I estimate that the additional capital cost of the proposals I announced on 4th April will be about £200,000 and that the additional maintenance cost will be about £80,000 a year over the years. To provide small cars instead of powered tricycles to National Health Service patients, including the industrially injured, with equivalent disabilities, over a period long enough to enable full use to be made of the tricycles already issued would involve an addi- tional capital cost of at least £2½ million and, when supply was complete, an additional maintenance cost of about £1 million a year.

Sir J. Smyth

I thank my right hon. and learned Friend for the very helpful action which has been taken for the war disabled. Will he now clarify the position of National Health Service patients? The Parliamentary Secretary has consistently replied to questions on this subject by saying that she was debarred by the terms of the Act from treating such people in the same way as the war disabled. Will my right hon. and learned Friend say what Section of the Act provides that insuperable barrier?

Mr. Walker-Smith

I do not think that my hon. Friend has ever said that it was an insuperable barrier.

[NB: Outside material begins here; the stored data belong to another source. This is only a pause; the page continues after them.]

(** X2.  After [add], [get_by_hash] under the hash of the duplicate finds
    an entry whose [to_keep] is the one given.  When the hash was already
    queued, that entry keeps the duplicate it had: the [files] of the
    duplicate passed to [add] are not taken over.  Entries under other
    hashes are found as before. *)
Theorem add_then_get_by_hash (q : DeletionQueue.t) (d : Duplicate)
    (keep : string) :
  wf q →
  (∀ e, DeletionQueue.get_by_hash (content_hash d) q = Some e →
        DeletionQueue.get_by_hash (content_hash d) (DeletionQueue.add d keep q) =
          Some (mkDeletionEntry (duplicate e) keep)) ∧
  (DeletionQueue.get_by_hash (content_hash d) q = None →
   DeletionQueue.get_by_hash (content_hash d) (DeletionQueue.add d keep q) =
     Some (mkDeletionEntry d keep)) ∧
  (∀ h, h ≠ content_hash d →
        DeletionQueue.get_by_hash h (DeletionQueue.add d keep q) =
          DeletionQueue.get_by_hash h q).
Proof.
  intros Hwf. split; [|split].
  - intros e He. by rewrite add_result, decide_True, He.
  - intros He. by rewrite add_result, decide_True, He.
  - intros h Hh. by rewrite add_result, decide_False.
Qed.

Lemma add_then_get_by_hash_witness :
  DeletionQueue.get_by_hash "x"
    (DeletionQueue.add (mkDuplicate "x" ["/other"]) "/pics/b.jpg" demo_queue) =
  Some (mkDeletionEntry (mkDuplicate "x" ["/pics/a.jpg"; "/pics/b.jpg"])
          "/pics/b.jpg").
Proof.
  apply (proj1 (add_then_get_by_hash demo_queue (mkDuplicate "x" ["/other"])
                  "/pics/b.jpg" ltac:(apply wf_adds, wf_new))
           (mkDeletionEntry (mkDuplicate "x" ["/pics/a.jpg"; "/pics/b.jpg"])
              "/pics/a.jpg")).
  reflexivity.
Defined.

(** X3.  [remove] undoes an [add] for a hash that was not queued: the
    entries are those before the [add], in their order, and every lookup
    gives what it gave. *)
Theorem remove_undoes_fresh_add (q : DeletionQueue.t) (d : Duplicate)
    (keep : string) :
  wf q → content_hash d ∉ hashes q →
  ∃ q', DeletionQueue.remove d (DeletionQueue.add d keep q) = inr q' ∧
        DeletionQueue.entries q' = DeletionQueue.entries q ∧
        ∀ h, DeletionQueue.get_by_hash h q' = DeletionQueue.get_by_hash h q.
Proof.
  intros Hwf Hno.
  destruct (remove_result (DeletionQueue.add d keep q) d (wf_add q d keep Hwf))
    as (q' & Hrun & _ & Hent & Hget).
  exists q'. split; [done|]. split.
  - rewrite Hent, add_fresh by done. rewrite filter_app, filter_cons.
    rewrite decide_False by (intros H; by apply H).
    rewrite filter_nil, app_nil_r. apply filter_all_in. intros e He Heq.
    apply Hno. unfold hashes. rewrite <- Heq. by apply list_elem_of_fmap_2.
  - intros h. rewrite Hget. case_decide as Hh.
    + subst h. symmetry. by apply get_by_hash_absent.
    + by rewrite add_result, decide_False.
Qed.

Lemma remove_undoes_fresh_add_witness :
  ∃ q', DeletionQueue.remove (mkDuplicate "z" ["/p"; "/q"])
          (DeletionQueue.add (mkDuplicate "z" ["/p"; "/q"]) "/p" demo_queue) =
        inr q' ∧
        DeletionQueue.entries q' = DeletionQueue.entries demo_queue.
Proof.
  destruct (remove_undoes_fresh_add demo_queue (mkDuplicate "z" ["/p"; "/q"]) "/p")
    as (q' & Hrun & Hent & _).
  - apply wf_adds, wf_new.
  - vm_compute. intros Hin.
    repeat (apply elem_of_cons in Hin as [Hin|Hin]; [discriminate Hin|]).
    by apply elem_of_nil in Hin.
  - exists q'. by split.
Defined.

Lemma wf_calls (cs : list queue_call) (q : DeletionQueue.t) :
  wf q → ∃ q', calls cs q = inr q' ∧ wf q'.
Proof.
  revert q. induction cs as [|c cs IH]; intros q Hwf; [by exists q|].
  cbn [calls]. destruct c as [d keep|d|]; cbn [call].
  - apply IH. by apply wf_add.
  - destruct (wf_remove q d Hwf) as (q1 & -> & Hwf1). by apply IH.
  - apply IH, wf_clear.
Qed.

(** X4.  Whatever sequence of [add], [remove] and [clear_deletion_queue] is
    made on a new queue, no call raises, the queue holds at most one entry
    per hash, and [get_by_hash] finds an entry under a hash exactly when
    that entry is in the queue and has that hash. *)
Theorem queue_calls_keep_index_and_list_in_step (s : Session)
    (cs : list queue_call) :
  ∃ q, calls cs (DeletionQueue.new s) = inr q ∧
       NoDup (hashes q) ∧
       ∀ h e, DeletionQueue.get_by_hash h q = Some e ↔
              e ∈ DeletionQueue.entries q ∧ hash_of e = h.
Proof.
  destruct (wf_calls cs (DeletionQueue.new s) (wf_new s)) as (q & Hrun & Hwf).
  exists q. split; [done|]. split; [apply Hwf|].
  intros h e. by apply get_by_hash_spec.
Qed.

(** ** DeletionQueue.load on other documents *)

Lemma get_by_hash_add_new (q : DeletionQueue.t) (e : DeletionEntry) (h : string) :
  (∀ h r, DeletionQueue._index q !! h = Some r →
          r < length (DeletionQueue.objs q)) →
  DeletionQueue.get_by_hash h (DeletionQueue._add_new e q) =
    if decide (hash_of e = h) then Some e else DeletionQueue.get_by_hash h q.
Proof.
  intros Hidx.
  unfold DeletionQueue.get_by_hash, DeletionQueue.get_ref, DeletionQueue._add_new.
  cbn [DeletionQueue._index DeletionQueue.objs]. fold (hash_of e).
  case_decide as Hh.
  - subst h. rewrite lookup_insert_eq. cbn. by rewrite list_lookup_middle.
  - rewrite lookup_insert_ne by done.
    destruct (DeletionQueue._index q !! h) as [r|] eqn:Hr; [|done]. cbn.
    apply lookup_app_l. by eapply Hidx.
Qed.

Lemma get_by_hash_add_all (es : list DeletionEntry) (q : DeletionQueue.t)
    (h : string) :
  (∀ h r, DeletionQueue._index q !! h = Some r →
          r < length (DeletionQueue.objs q)) →
  DeletionQueue.get_by_hash h (foldl (λ q e, DeletionQueue._add_new e q) q es) =
    match last_with h es with
    | Some e => Some e
    | None => DeletionQueue.get_by_hash h q
    end.
Proof.
  revert q. induction es as [|e es IH]; intros q Hidx; [done|].
  cbn [foldl]. rewrite IH.
  - unfold last_with. rewrite filter_cons.
    rewrite (get_by_hash_add_new q e h Hidx).
    destruct (decide (hash_of e = h)) as [Hh|Hh]; [|done].
    destruct (filter (λ e0, hash_of e0 = h) es) as [|x l] eqn:Hf; [done|].
    change (last (e :: x :: l)) with (last (x :: l)).
    destruct (last (x :: l)) eqn:Hl; [done|]. by apply last_None in Hl.
  - intros h' r. cbn. rewrite length_app. cbn.
    destruct (decide (content_hash (duplicate e) = h')) as [<-|Hne].
    + rewrite lookup_insert_eq. intros [= <-]. lia.
    + rewrite lookup_insert_ne by done. intros Hr%Hidx. lia.
Qed.

(** X5.  [load] does not merge entries that share a hash: of a document
    that lists entries [es], it returns a queue holding all of [es] in
    order, and [get_by_hash] finds under each hash the last entry of [es]
    filed under it.  The queue does then hold two entries for one group. *)
Theorem load_keeps_every_entry (s : Session) (w : World)
    (es : list DeletionEntry) :
  docs w !! queue_file s = Some (Some (JArray (DeletionEntry_to_dict <$> es))) →
  ∃ q, DeletionQueue.load s w = Return q w ∧
       DeletionQueue.entries q = es ∧
       ∀ h, DeletionQueue.get_by_hash h q = last_with h es.
Proof.
  intros Hdoc. unfold DeletionQueue.load. rewrite Hdoc.
  cbn [DeletionQueue.iterate]. rewrite load_entries_to_dict.
  eexists. split; [done|]. split.
  - rewrite entries_add_all; [done|]. intros r Hr. by apply elem_of_nil in Hr.
  - intros h. rewrite get_by_hash_add_all.
    + by destruct (last_with h es).
    + intros h' r. cbn. by rewrite lookup_empty.
Qed.

Lemma load_keeps_every_entry_witness :
  ∃ q, DeletionQueue.load demo_session
         (set_docs
            {[queue_file demo_session :=
                Some (JArray (DeletionEntry_to_dict <$>
                  [mkDeletionEntry (mkDuplicate "x" ["/a"; "/b"]) "/a";
                   mkDeletionEntry (mkDuplicate "x" ["/a"; "/b"]) "/b"]))]}
            demo_world) =
       Return q
         (set_docs
            {[queue_file demo_session :=
                Some (JArray (DeletionEntry_to_dict <$>
                  [mkDeletionEntry (mkDuplicate "x" ["/a"; "/b"]) "/a";
                   mkDeletionEntry (mkDuplicate "x" ["/a"; "/b"]) "/b"]))]}
            demo_world) ∧
       DeletionQueue.entries q =
         [mkDeletionEntry (mkDuplicate "x" ["/a"; "/b"]) "/a";
          mkDeletionEntry (mkDuplicate "x" ["/a"; "/b"]) "/b"].
Proof.
  destruct (load_keeps_every_entry demo_session
              (set_docs
                 {[queue_file demo_session :=
                     Some (JArray (DeletionEntry_to_dict <$>
                       [mkDeletionEntry (mkDuplicate "x" ["/a"; "/b"]) "/a";
                        mkDeletionEntry (mkDuplicate "x" ["/a"; "/b"]) "/b"]))]}
                 demo_world)
              [mkDeletionEntry (mkDuplicate "x" ["/a"; "/b"]) "/a";
               mkDeletionEntry (mkDuplicate "x" ["/a"; "/b"]) "/b"])
    as (q & Hrun & Hent & _).
  - reflexivity.
  - exists q. by split.
Defined.

(** X6.  A queue file that parses but holds no array is not refused as
    such.  An empty object or an empty string gives an empty queue, as an
    empty array does; [null], a boolean or a number raises [TypeError],
    since it cannot be iterated. *)
Theorem load_of_a_document_without_entries (s : Session) (w : World)
    (data : json) :
  docs w !! queue_file s = Some (Some data) →
  (data = JArray [] ∨ data = JObject [] ∨ data = JString EmptyString →
   DeletionQueue.load s w = Return (DeletionQueue.new s) w) ∧
  (data = JNull ∨ (∃ b, data = JBool b) ∨ (∃ n, data = JNumber n) →
   DeletionQueue.load s w = Raise TypeError w).
Proof.
  intros Hdoc. unfold DeletionQueue.load. rewrite Hdoc. split.
  - by intros [->|[->| ->]].
  - by intros [->|[[b ->]|[n ->]]].
Qed.

Lemma load_of_a_document_without_entries_witness :
  DeletionQueue.load demo_session
    (set_docs {[queue_file demo_session := Some (JObject [])]} demo_world) =
  Return (DeletionQueue.new demo_session)
    (set_docs {[queue_file demo_session := Some (JObject [])]} demo_world).
Proof.
  destruct (load_of_a_document_without_entries demo_session
              (set_docs {[queue_file demo_session := Some (JObject [])]}
                 demo_world)
              (JObject [])) as [Hempty _]; [reflexivity|].
  apply Hempty. right. by left.
Defined.
(** * Streaming text generation of [LlamaCPPModel] (src/app/models.py)

    A shallow embedding of the UTF-8 byte reassembler, the stop matcher and
    the generation loop of [LlamaCPPModel._generate_text], and the
    properties of the emitted chunk sequence.

    Python values are modelled as follows: [bytes] is a list of bytes, [str]
    is a list of Unicode code points, [int] is [Z], a generator is the list of
    the values it yields.  The [ctransformers.LLM] object is an abstract
    state with the five operations the loop calls. *)

From Stdlib Require Import String Ascii.
From Stdlib.Strings Require Import Byte.
From Stdlib Require Import List ZArith NArith Bool Lia Permutation.
Import ListNotations.

Set Implicit Arguments.

(** ** Python data *)

Definition bytes := list byte.
Definition codepoint := N.
Definition str := list codepoint.

Fixpoint str_eqb (a b : str) : bool :=
  match a, b with
  | [], [] => true
  | x :: a', y :: b' => N.eqb x y && str_eqb a' b'
  | _, _ => false
  end.

(** [text.startswith(p)]: the literal [p] matches at the head of [text]. *)
Fixpoint startswith (text p : str) {struct p} : bool :=
  match p with
  | [] => true
  | c :: p' =>
      match text with
      | [] => false
      | d :: text' => N.eqb c d && startswith text' p'
      end
  end.

(** [text.endswith(suffix)]. *)
Definition endswith (text suffix : str) : bool :=
  (length suffix <=? length text)
  && str_eqb (skipn (length text - length suffix) text) suffix.

(** A code-point string written with ASCII characters. *)
Definition py_str (s : string) : str :=
  map N_of_ascii (list_ascii_of_string s).

(** ** Byte reassembler (lines 79-88) *)

(** [(byte & 0b10000000) != 0] *)
Definition _utf8_is_continuation_byte (b : byte) : bool :=
  negb (N.eqb (N.land (Byte.to_N b) 128) 0).
(** X19: the zoom level stays between the lowest level (0.4) and the highest
    (3.0) through every sequence of [zoom_in] and [zoom_out], however the
    sums are rounded, as long as adding 0.2 to a level that is not below the
    lowest gives no level below it, and subtracting 0.2 from a level that is
    not above the highest gives no level above it. *)
Theorem zoom_level_bounds (z : Q) (actions : list zoom_action) :
  float_0_4 F <= z <= 3 → float_0_4 F <= foldl (zoom F) z actions <= 3.
Proof using lowest_below_highest add_stays_above sub_stays_below.
  revert z. induction actions as [|a rest IH]; intros z Hz; [done |].
  simpl. apply IH. by apply zoom_bounds_step.
Qed.

End ZoomBounds.

Lemma zoom_level_bounds_witness :
  (float_0_4 exact <= 3)%Q ∧
  (float_0_4 exact <= 1 <= 3)%Q ∧
  (float_0_4 exact
   <= foldl (zoom exact) 1 [ZoomOut; ZoomOut; ZoomOut; ZoomOut; ZoomIn]
   <= 3)%Q.
Proof.
  assert (float_0_4 exact <= 3)%Q as H1 by discriminate.
  assert (∀ x, float_0_4 exact <= x →
               float_0_4 exact <= float_add exact x (float_0_2 exact))%Q as H2.
  { intros x Hx. simpl in *. apply Qle_trans with (x + 0)%Q.
    - by rewrite Qplus_0_r.
    - apply Qplus_le_compat; [apply Qle_refl | discriminate]. }
  assert (∀ x, x <= 3 → float_sub exact x (float_0_2 exact) <= 3)%Q as H3.
  { intros x Hx. simpl in *. apply Qle_trans with (x - 0)%Q.
    - apply Qplus_le_compat; [apply Qle_refl | discriminate].
    - unfold Qminus. by rewrite Qplus_0_r. }
  assert (float_0_4 exact <= 1 <= 3)%Q as H4 by (split; discriminate).
  split; [exact H1 |]. split; [exact H4 |].
  exact (zoom_level_bounds exact H1 H2 H3 1 _ H4).
Defined.

(** ** From a search result to the viewer *)

Section ResultsToViewer.

Variable hash : string → Z.

Lemma word_box_drawable (q : list (Q * Q)) (b : box) :
  word_box q = inr b → Viewer.drawable b = true.
Proof.
  unfold word_box.
  destruct (py_min (q.*1)); [|done]. destruct (py_min (q.*2)); [|done].
  destruct (py_max (q.*1)); [|done]. destruct (py_max (q.*2)); [|done].
  by intros [= <-].
Qed.

(** X20: the box of every result of a search can be drawn by the viewer, in
    an index that [process_pages] has built and in an index that
    [load_pdf] has set: it is a rectangle computed for an OCR entry or the
    zero rectangle. *)
Theorem search_results_drawable (w : world) (self : PDFProcessor)
    (keyword : str) (r : SearchResult) :
  ((∃ doc, current_pdf self = Some doc ∧ pages doc ≠ []) →
   r ∈ search_text (process_pages hash w self).1.1 keyword →
   Viewer.drawable (bbox r) = true) ∧
  (∀ pdf_path,
     (load_pdf hash w self pdf_path).1.1 = true →
     r ∈ search_text (load_pdf hash w self pdf_path).1.2 keyword →
     Viewer.drawable (bbox r) = true).
Proof.
  split.
  - intros (doc & Hdoc & Hpages) Hr.
    apply elem_of_search_text in Hr as (n & s & t & _ & _ & ->). simpl.
    destruct (process_pages_lookup hash w self doc
                (KInt (Z.of_nat n + 1 - 1)) Hdoc Hpages) as [_ Hlook].
    rewrite Hlook. case_decide; [|simpl; by rewrite lookup_empty].
    destruct (pages doc !! _) as [o|]; simpl; [|by rewrite lookup_empty].
    unfold page_locations_of.
    destruct (ocr_page o) as [e|[t' l]] eqn:Ho; simpl;
      [by rewrite lookup_empty |].
    apply ocr_page_spec in Ho as (result & _ & _ & Hboxes & Hdom).
    destruct (l !! KInt _) as [b|] eqn:Hb; simpl; [|done].
    destruct (Hdom _ (mk_is_Some _ _ Hb)) as (k & Hk & Hkey).
    destruct (lookup_lt_is_Some_2 _ _ Hk) as [wi Hwi].
    destruct (Hboxes k wi Hwi) as (b' & Hbox & Hl).
    rewrite Hkey, Hl in Hb. injection Hb as <-.
    by eapply word_box_drawable.
  - intros pdf_path Hload Hr.
    apply elem_of_search_text in Hr as (n & s & t & _ & _ & ->). simpl.
    unfold load_pdf in *.
    destruct (documents w !! pdf_path); [|done]. simpl in *.
    destruct (get_cache_path hash w pdf_path); [done |].
    destruct (files w !! _) as [[?|[texts|] [locs|]]|]; try done; simpl.
    by rewrite load_locations_int_key.
Qed.

End ResultsToViewer.

Lemma ocr_page_index_witness :
  ocr_page (Returns [Some [word "hello" 2 4 10 8]])
    = inr (lit "hello", {[KInt 0 := Tuple 1 2 5 4]}) ∧
  ∃ result,
    Returns [Some [word "hello" 2 4 10 8]] = Returns result ∧
    lit "hello" = Text.join (lit " ") (text <$> entries result) ∧
    (∀ (k : nat) w, entries result !! k = Some w →
       ∃ b, word_box (quad w) = inr b ∧
            ({[KInt 0 := Tuple 1 2 5 4]} : page_locs) !! KInt (Z.of_nat k)
            = Some b) ∧
    (∀ key, is_Some (({[KInt 0 := Tuple 1 2 5 4]} : page_locs) !! key) →
       ∃ k : nat, (k < length (entries result))%nat ∧ key = KInt (Z.of_nat k)).
Proof.
  assert (ocr_page (Returns [Some [word "hello" 2 4 10 8]])
          = inr (lit "hello", {[KInt 0 := Tuple 1 2 5 4]})) as Hpage
    by (vm_compute; reflexivity).
  split; [exact Hpage |].
  exact (ocr_page_index _ _ _ Hpage).
Defined.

What she has done, with her customary candour and conscientious clarity, has been to point out that there is a possible legal difficulty which relates to the question whether a small car which can take passengers and which can be driven by somebody else can properly be said to come within the wording of Section 3 (1, b) of the National Health Service Act, that is to say, within: medical, nursing and other services required at or for the purposes of hospitals… That is the point of the legal difficulty. It is not an insuperable difficulty for Parliament, because, if it were necessary so to do, it would be possible at some time to amend the statutory provision.